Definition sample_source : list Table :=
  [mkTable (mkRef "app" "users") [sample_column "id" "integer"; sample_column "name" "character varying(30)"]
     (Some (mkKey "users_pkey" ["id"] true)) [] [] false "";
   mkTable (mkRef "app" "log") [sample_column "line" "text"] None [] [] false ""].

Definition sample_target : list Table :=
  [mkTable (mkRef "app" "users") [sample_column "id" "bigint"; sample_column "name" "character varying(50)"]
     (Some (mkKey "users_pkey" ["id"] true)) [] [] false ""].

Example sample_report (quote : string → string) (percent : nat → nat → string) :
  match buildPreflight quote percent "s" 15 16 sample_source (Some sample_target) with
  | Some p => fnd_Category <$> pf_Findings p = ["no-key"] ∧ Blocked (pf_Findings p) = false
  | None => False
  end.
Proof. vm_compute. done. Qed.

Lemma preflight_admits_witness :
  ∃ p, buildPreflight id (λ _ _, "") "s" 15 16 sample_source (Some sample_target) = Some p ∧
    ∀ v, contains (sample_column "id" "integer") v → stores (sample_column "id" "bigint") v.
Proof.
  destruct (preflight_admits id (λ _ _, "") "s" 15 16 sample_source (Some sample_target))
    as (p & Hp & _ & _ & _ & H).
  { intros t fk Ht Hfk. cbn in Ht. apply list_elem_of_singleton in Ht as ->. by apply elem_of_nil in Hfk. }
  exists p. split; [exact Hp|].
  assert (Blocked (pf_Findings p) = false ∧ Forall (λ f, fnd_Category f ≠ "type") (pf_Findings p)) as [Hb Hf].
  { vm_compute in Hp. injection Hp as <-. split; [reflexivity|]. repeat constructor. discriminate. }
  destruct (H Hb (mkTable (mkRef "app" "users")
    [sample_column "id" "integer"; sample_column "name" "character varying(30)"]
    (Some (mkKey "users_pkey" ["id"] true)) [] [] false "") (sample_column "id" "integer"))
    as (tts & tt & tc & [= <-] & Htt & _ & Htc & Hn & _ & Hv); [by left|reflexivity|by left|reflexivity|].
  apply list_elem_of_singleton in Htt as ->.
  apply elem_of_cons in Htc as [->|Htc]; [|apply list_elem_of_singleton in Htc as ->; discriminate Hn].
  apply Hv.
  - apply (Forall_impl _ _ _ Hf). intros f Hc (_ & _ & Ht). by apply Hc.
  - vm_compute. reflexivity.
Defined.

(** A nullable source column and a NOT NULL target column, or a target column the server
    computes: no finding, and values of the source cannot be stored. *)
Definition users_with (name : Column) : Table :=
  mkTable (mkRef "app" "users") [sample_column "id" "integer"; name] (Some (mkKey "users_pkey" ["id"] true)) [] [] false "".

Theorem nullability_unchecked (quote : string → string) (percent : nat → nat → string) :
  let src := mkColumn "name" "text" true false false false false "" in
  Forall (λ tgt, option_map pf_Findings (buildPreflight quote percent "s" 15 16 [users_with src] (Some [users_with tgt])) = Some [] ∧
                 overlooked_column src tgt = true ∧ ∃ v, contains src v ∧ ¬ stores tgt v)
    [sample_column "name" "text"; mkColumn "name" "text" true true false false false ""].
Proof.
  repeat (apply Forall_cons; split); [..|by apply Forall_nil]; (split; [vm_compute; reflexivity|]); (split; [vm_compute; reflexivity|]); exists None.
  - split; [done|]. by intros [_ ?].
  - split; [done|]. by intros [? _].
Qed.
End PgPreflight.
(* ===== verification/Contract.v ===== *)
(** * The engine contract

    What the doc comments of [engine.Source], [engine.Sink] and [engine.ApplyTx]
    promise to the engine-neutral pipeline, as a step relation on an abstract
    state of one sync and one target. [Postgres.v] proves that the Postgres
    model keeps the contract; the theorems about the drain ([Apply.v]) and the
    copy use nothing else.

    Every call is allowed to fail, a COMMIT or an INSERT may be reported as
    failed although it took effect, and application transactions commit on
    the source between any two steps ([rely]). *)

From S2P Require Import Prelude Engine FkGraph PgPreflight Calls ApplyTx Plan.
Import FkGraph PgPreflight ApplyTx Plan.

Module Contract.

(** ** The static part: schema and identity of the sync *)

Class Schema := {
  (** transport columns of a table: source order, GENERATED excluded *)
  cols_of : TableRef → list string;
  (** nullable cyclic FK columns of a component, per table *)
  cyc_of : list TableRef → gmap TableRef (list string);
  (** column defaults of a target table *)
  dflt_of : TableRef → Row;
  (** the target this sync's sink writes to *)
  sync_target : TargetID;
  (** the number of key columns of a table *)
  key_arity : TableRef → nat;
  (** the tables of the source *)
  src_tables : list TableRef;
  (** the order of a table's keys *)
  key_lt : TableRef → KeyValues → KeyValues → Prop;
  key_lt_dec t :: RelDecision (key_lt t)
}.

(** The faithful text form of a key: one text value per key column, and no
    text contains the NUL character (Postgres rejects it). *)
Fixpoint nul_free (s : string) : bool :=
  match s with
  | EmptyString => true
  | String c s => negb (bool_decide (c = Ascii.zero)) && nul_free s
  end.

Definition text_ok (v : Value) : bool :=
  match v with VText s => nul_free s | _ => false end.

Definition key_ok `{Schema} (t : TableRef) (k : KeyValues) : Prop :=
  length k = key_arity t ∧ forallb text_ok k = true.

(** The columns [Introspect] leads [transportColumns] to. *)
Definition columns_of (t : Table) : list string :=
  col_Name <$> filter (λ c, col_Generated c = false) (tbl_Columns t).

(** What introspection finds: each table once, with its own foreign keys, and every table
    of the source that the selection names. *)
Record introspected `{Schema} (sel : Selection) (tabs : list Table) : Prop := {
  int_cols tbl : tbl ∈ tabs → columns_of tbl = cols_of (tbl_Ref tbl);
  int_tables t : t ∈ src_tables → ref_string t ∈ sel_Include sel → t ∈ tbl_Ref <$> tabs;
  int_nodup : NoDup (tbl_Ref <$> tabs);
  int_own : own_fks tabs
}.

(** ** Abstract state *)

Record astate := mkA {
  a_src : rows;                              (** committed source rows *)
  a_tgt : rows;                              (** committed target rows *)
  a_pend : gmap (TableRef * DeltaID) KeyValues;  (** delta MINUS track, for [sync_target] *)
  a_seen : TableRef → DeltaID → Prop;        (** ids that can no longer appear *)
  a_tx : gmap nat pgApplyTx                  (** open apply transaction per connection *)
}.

----

DIRECTIONS: Write out only the lines from the very start of the entries above to the line that includes "match buildPreflight quote", both ends included, each one unchanged.

FINISHED EXERCISE:
Definition sample_source : list Table :=
  [mkTable (mkRef "app" "users") [sample_column "id" "integer"; sample_column "name" "character varying(30)"]
     (Some (mkKey "users_pkey" ["id"] true)) [] [] false "";
   mkTable (mkRef "app" "log") [sample_column "line" "text"] None [] [] false ""].

Definition sample_target : list Table :=
  [mkTable (mkRef "app" "users") [sample_column "id" "bigint"; sample_column "name" "character varying(50)"]
     (Some (mkKey "users_pkey" ["id"] true)) [] [] false ""].

Example sample_report (quote : string → string) (percent : nat → nat → string) :
  match buildPreflight quote percent "s" 15 16 sample_source (Some sample_target) with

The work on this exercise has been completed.